Exercise brief
Your answer must be a single number: how many lines of the data include "needs".
Start of Entries provided
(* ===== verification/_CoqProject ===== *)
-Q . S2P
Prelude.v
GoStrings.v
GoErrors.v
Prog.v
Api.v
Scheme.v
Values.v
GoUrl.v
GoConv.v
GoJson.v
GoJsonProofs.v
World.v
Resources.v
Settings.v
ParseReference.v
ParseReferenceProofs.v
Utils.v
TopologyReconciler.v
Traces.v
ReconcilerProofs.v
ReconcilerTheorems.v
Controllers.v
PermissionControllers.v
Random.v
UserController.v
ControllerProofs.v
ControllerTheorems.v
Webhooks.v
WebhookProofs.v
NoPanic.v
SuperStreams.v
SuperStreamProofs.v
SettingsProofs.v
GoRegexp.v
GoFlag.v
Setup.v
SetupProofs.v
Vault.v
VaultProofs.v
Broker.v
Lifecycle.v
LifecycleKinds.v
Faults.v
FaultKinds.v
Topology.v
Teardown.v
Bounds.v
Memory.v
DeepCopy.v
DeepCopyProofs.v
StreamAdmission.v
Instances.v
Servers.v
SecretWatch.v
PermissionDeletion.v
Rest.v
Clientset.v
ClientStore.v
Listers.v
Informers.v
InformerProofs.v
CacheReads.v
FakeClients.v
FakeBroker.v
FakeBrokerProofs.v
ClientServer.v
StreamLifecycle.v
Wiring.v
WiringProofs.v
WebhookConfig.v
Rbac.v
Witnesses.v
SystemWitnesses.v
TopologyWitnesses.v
End of Entries provided
Start of Entries provided
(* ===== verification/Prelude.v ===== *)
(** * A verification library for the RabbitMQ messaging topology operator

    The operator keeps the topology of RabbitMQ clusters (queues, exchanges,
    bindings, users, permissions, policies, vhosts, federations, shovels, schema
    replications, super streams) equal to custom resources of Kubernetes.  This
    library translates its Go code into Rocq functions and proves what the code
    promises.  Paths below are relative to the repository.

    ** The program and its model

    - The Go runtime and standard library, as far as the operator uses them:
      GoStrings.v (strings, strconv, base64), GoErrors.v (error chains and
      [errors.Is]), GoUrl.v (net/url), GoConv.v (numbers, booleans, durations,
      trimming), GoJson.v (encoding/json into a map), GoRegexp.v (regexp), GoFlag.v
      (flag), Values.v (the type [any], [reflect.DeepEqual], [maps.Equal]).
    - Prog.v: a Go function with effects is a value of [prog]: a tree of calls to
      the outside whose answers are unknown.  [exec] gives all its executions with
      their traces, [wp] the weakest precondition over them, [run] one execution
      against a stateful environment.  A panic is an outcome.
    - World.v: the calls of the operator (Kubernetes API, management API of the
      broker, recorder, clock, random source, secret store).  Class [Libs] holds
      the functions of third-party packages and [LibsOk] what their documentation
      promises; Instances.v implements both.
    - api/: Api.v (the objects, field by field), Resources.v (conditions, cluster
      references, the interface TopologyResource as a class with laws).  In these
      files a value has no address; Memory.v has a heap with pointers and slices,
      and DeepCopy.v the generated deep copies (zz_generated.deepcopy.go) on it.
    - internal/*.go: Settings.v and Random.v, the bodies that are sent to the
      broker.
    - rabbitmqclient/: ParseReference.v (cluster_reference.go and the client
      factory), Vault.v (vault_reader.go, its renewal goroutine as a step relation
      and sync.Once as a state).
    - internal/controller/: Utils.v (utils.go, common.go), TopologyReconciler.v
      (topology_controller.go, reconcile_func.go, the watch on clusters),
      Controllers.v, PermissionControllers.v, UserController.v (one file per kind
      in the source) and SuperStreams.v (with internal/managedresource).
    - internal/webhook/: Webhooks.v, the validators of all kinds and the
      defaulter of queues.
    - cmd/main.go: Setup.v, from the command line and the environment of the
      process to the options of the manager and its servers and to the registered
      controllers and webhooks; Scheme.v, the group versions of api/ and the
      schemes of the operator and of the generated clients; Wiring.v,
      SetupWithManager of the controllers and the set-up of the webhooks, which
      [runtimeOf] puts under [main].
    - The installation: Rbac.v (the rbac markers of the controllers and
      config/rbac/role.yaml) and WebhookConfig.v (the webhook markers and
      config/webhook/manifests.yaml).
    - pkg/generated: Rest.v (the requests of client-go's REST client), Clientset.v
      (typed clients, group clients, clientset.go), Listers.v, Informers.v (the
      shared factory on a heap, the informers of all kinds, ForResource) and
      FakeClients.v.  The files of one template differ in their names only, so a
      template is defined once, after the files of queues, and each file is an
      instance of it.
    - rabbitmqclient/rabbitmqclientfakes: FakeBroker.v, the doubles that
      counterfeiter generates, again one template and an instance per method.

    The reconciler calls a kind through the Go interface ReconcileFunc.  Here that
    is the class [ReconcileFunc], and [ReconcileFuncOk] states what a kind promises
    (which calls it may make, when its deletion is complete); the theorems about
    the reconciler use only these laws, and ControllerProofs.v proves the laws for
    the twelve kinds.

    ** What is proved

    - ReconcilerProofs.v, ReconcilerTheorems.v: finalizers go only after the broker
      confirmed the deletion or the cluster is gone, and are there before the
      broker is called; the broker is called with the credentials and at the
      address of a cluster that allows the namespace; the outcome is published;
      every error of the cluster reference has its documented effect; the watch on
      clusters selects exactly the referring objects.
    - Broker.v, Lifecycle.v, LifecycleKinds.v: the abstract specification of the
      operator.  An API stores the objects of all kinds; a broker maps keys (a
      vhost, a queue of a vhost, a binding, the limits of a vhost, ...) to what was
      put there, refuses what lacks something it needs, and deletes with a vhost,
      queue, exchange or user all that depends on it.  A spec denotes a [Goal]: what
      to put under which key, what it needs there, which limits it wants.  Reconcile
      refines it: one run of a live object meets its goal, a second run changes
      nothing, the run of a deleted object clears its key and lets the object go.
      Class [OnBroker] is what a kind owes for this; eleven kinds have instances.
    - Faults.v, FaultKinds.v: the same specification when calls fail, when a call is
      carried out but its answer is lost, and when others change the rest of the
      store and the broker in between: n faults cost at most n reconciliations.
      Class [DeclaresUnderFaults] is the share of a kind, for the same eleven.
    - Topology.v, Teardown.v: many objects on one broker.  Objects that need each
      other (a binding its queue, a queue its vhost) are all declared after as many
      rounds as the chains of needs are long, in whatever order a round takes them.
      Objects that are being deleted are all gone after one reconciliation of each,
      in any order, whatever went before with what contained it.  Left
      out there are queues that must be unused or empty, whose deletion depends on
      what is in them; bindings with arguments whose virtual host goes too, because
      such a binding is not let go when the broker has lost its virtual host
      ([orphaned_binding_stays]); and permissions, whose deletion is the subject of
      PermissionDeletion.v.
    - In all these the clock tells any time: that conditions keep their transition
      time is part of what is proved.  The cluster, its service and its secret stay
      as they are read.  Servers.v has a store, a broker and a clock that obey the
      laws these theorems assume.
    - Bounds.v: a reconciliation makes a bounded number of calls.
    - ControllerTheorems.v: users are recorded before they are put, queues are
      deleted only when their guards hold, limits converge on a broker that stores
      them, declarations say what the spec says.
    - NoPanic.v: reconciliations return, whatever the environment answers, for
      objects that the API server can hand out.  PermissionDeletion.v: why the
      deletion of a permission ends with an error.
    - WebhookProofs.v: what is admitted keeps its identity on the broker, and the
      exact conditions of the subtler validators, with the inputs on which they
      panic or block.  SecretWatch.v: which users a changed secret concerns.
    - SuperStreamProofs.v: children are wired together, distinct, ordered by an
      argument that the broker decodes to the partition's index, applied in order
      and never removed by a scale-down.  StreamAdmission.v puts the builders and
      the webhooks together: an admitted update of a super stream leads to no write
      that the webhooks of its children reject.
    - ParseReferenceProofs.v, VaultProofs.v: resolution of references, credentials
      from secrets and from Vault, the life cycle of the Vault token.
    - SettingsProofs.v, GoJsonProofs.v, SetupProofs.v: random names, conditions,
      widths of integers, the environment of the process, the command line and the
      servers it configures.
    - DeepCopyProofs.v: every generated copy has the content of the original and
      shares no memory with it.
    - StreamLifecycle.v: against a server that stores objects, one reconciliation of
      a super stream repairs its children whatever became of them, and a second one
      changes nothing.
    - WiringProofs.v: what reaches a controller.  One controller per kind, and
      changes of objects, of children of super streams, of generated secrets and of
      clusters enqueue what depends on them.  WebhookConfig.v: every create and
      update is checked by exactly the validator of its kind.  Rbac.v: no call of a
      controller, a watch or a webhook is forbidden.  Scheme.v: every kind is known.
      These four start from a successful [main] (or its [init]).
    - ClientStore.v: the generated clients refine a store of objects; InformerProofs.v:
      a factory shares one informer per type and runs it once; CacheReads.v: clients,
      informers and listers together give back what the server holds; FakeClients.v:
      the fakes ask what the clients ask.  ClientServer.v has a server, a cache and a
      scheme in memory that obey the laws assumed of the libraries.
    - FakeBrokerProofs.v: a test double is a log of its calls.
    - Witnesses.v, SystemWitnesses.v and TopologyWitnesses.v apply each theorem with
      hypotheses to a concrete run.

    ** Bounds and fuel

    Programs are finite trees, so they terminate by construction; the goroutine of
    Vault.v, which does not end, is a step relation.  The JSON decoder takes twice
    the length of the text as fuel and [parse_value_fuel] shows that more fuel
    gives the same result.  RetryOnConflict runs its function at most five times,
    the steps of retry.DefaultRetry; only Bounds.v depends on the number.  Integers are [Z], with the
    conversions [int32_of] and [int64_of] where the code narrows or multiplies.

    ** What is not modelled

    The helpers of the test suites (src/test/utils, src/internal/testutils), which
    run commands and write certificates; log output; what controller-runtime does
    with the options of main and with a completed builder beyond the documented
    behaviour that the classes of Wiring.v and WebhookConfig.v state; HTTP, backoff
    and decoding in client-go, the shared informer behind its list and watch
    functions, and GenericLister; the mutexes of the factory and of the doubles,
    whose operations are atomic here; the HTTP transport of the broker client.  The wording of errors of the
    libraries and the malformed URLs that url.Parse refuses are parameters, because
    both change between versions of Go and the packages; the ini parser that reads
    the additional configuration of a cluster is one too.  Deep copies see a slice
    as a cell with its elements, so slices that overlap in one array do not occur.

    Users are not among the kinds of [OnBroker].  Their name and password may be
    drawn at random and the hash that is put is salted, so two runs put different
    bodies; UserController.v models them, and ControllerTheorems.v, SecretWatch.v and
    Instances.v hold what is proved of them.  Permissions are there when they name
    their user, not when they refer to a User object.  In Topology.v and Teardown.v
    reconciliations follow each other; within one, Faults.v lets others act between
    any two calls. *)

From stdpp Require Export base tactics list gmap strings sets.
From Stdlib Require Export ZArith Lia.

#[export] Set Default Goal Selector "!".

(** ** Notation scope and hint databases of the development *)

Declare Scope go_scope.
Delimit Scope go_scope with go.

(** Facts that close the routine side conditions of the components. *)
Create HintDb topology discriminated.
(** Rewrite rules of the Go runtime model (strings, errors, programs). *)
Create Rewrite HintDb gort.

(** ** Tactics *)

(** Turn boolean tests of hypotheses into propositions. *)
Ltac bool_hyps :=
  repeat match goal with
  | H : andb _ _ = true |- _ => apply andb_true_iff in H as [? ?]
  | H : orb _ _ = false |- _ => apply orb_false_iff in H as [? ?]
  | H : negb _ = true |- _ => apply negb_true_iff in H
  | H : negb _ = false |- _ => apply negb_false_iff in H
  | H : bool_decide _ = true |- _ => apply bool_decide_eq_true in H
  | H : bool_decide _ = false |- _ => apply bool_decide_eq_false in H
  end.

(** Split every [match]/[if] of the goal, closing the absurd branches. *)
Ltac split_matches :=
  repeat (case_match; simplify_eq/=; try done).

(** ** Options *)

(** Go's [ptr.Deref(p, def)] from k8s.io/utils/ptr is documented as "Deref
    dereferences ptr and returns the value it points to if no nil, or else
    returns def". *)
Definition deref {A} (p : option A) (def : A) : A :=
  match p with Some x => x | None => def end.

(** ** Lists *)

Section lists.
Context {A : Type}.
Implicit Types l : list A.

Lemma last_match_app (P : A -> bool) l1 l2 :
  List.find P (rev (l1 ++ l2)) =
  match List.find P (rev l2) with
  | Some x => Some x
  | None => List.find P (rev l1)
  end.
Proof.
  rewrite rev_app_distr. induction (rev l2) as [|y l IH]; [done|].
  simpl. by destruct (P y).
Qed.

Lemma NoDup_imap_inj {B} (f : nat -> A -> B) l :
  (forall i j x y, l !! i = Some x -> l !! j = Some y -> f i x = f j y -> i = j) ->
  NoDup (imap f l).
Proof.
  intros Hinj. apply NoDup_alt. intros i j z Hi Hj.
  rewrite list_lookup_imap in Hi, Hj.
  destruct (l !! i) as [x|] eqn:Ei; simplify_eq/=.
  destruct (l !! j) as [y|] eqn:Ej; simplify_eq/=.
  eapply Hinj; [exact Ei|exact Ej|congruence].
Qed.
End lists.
End of Entries provided
Response to this exercise
3